BRIEF — Would you go through the records below and copy each line with the string "document"?
####
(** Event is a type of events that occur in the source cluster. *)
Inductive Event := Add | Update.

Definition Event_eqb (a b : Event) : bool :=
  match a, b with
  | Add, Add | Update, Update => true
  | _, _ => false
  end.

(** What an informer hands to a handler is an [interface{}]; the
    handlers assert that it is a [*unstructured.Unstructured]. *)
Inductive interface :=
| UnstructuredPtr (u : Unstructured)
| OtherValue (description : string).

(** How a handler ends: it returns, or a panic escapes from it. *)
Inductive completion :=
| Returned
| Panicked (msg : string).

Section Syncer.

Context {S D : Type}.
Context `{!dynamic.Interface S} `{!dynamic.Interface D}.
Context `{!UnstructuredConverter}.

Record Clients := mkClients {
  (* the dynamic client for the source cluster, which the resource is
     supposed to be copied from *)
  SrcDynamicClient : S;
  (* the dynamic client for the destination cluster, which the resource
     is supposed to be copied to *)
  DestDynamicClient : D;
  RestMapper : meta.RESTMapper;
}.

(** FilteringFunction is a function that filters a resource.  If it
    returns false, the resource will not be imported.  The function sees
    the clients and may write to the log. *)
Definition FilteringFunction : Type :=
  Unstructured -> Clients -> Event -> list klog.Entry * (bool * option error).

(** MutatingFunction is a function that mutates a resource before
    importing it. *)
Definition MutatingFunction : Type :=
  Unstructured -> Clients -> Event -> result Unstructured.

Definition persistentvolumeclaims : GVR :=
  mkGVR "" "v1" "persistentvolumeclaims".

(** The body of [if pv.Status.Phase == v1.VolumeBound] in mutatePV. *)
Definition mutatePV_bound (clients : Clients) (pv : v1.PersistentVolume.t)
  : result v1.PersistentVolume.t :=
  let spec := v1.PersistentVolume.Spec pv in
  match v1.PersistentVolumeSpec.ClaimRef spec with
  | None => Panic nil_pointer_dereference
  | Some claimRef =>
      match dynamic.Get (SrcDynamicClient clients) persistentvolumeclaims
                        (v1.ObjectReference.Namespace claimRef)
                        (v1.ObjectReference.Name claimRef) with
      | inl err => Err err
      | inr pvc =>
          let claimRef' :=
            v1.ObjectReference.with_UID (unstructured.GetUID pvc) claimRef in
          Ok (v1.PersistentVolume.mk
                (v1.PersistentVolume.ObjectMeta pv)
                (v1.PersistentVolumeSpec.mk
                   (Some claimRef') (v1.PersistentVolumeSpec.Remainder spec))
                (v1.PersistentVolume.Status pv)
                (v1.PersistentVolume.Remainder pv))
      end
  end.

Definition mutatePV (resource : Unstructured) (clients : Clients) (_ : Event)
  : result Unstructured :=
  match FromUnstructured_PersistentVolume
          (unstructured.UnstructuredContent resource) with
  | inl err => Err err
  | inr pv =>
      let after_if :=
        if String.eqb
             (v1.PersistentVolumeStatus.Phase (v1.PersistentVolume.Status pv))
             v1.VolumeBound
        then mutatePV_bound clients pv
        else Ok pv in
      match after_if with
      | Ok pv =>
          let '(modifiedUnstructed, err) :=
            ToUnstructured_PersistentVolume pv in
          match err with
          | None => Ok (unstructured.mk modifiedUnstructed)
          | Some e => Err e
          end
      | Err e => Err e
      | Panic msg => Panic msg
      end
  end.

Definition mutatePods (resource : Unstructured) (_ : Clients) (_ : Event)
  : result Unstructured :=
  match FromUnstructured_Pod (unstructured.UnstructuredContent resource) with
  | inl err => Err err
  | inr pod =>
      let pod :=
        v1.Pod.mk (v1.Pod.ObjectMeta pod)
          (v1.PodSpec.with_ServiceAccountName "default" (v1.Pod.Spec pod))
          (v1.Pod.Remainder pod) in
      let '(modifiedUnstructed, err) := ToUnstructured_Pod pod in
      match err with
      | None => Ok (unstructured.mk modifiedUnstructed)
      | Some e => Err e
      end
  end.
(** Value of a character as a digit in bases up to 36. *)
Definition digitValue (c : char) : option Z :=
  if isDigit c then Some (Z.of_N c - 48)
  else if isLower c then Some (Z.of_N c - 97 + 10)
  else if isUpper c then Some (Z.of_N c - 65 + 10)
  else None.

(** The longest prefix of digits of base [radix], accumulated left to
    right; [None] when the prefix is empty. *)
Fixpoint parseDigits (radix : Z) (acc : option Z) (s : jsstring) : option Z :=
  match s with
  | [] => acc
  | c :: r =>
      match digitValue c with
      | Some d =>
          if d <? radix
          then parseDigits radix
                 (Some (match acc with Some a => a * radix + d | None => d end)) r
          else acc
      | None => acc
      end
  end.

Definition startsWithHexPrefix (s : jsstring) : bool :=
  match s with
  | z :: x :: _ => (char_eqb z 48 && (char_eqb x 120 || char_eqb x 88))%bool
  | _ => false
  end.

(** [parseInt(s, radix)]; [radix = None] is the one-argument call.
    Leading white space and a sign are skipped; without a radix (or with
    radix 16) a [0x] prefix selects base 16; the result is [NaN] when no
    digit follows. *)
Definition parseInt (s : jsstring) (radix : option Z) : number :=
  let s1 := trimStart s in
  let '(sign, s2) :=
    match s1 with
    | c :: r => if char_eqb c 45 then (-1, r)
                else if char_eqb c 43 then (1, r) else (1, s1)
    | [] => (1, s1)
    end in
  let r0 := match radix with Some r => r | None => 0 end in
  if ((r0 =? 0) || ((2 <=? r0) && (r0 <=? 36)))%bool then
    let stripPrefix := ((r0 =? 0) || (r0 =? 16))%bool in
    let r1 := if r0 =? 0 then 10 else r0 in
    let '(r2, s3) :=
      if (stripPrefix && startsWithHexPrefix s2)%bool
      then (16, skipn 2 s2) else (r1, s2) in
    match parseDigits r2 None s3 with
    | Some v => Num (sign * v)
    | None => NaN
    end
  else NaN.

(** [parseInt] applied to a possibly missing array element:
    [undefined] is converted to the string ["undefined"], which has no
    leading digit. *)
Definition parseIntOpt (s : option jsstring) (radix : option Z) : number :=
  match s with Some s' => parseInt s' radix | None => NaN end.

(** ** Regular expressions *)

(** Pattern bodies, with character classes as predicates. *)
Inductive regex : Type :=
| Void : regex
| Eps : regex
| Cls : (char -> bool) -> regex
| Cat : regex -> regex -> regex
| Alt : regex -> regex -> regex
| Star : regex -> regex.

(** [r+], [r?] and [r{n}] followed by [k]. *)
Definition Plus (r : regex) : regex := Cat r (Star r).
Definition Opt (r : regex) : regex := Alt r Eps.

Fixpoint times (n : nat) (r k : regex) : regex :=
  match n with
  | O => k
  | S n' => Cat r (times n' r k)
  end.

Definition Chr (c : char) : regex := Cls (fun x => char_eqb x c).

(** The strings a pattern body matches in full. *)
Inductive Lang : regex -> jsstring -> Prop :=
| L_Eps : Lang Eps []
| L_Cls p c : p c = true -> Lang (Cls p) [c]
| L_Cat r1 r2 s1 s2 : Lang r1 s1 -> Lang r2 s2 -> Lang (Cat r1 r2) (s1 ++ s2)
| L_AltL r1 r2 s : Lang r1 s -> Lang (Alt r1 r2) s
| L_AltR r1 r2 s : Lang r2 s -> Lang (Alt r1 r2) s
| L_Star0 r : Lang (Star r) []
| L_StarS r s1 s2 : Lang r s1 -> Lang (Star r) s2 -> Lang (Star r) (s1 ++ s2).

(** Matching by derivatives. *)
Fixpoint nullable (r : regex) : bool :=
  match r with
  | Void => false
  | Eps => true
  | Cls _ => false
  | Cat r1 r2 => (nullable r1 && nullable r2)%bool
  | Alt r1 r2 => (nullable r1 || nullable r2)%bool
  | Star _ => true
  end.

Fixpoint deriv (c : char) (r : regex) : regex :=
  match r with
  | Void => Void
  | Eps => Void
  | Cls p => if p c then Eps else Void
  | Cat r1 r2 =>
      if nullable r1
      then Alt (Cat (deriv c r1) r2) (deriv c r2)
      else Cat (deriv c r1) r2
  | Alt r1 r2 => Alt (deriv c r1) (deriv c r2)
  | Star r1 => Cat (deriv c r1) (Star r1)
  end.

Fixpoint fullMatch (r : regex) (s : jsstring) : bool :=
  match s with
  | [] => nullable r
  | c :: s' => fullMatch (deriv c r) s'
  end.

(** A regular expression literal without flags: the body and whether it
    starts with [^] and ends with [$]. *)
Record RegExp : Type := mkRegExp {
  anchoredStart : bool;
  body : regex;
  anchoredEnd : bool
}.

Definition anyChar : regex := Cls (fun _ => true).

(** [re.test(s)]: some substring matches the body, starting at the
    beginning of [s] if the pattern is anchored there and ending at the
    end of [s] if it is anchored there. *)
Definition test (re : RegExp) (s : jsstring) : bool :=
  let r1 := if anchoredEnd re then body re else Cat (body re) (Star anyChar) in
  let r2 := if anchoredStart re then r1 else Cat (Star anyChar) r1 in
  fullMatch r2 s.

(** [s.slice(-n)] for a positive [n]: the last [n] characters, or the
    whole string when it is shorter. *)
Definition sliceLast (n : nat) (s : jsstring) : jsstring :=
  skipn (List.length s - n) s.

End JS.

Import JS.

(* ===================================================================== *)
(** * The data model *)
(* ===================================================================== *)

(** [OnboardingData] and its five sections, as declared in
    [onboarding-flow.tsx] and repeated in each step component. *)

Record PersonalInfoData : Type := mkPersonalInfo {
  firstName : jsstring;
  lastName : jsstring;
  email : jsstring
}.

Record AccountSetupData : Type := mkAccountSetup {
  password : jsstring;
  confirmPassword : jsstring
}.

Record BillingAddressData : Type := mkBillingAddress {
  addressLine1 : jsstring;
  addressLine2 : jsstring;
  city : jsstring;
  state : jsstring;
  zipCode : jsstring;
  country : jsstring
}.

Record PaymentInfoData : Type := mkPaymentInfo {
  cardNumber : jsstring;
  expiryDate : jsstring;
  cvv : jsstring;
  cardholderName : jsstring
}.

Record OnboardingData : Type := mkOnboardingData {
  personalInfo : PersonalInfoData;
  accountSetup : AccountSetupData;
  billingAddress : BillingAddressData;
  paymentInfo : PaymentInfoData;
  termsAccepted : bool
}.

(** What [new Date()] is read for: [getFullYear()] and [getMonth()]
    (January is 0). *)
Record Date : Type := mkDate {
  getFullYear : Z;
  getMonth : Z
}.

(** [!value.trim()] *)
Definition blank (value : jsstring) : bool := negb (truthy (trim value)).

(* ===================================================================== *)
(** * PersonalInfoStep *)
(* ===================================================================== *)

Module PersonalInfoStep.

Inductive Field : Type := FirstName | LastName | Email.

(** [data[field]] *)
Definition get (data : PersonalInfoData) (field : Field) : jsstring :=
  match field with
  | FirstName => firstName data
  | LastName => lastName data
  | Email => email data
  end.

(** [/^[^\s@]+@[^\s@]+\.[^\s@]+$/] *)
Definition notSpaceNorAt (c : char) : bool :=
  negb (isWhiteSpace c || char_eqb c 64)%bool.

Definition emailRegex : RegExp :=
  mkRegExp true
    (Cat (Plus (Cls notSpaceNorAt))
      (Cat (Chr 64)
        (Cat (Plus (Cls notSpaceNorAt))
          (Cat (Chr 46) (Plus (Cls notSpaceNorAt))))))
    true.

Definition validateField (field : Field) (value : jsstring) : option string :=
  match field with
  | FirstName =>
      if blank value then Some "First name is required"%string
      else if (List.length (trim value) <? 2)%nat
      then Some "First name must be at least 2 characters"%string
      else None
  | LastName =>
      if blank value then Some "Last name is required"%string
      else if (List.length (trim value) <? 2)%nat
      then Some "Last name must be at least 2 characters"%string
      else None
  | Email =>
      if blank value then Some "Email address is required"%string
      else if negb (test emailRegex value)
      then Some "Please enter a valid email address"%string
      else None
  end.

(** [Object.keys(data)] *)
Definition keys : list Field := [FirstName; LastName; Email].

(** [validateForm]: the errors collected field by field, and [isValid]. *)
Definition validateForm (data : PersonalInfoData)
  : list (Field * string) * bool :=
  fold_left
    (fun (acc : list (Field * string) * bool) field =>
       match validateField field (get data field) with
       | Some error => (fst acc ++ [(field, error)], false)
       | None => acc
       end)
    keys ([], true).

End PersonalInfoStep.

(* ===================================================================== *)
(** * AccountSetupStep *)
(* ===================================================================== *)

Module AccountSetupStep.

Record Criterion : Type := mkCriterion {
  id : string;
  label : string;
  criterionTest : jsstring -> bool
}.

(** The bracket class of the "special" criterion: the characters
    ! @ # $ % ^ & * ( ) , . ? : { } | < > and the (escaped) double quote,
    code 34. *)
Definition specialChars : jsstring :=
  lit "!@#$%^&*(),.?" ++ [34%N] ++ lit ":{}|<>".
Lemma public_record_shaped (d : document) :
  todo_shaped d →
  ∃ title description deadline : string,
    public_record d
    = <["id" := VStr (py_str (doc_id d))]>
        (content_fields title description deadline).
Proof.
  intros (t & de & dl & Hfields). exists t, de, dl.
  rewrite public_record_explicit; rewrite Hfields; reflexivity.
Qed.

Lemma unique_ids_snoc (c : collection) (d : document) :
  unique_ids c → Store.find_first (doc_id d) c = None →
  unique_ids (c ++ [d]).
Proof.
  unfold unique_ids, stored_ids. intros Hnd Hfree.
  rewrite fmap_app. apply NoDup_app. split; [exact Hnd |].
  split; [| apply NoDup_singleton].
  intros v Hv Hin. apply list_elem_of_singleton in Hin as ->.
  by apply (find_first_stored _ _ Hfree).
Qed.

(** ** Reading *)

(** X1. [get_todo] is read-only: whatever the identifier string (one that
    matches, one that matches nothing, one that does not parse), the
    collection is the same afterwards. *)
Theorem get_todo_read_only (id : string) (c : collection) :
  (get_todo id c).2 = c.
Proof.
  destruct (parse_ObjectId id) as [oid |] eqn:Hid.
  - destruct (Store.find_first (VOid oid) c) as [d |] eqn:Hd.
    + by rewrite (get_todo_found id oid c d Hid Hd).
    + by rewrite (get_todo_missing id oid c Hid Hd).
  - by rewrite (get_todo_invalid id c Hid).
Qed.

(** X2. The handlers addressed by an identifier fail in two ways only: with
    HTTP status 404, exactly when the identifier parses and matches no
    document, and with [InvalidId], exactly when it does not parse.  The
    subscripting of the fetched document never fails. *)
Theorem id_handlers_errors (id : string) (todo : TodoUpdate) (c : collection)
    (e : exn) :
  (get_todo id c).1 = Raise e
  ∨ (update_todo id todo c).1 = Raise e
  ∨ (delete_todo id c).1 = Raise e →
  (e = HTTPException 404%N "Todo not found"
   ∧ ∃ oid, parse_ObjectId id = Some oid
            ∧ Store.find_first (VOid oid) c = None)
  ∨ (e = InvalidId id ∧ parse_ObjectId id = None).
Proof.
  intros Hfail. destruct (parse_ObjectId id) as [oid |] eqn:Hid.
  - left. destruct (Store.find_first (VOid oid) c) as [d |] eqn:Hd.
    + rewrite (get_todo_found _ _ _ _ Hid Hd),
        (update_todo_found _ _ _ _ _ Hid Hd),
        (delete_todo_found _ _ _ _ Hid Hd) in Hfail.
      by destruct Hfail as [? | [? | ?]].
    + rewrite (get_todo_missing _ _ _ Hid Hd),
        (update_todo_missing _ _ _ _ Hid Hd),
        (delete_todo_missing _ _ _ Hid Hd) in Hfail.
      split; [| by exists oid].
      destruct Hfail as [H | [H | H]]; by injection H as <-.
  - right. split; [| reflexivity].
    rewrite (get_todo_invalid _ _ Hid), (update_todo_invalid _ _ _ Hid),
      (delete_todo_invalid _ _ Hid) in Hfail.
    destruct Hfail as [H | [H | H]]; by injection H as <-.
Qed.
####
RESULT OF THE TASK —
Lemma public_record_shaped (d : document) :
Lemma unique_ids_snoc (c : collection) (d : document) :
    document, and with [InvalidId], exactly when it does not parse.  The
    subscripting of the fetched document never fails. *)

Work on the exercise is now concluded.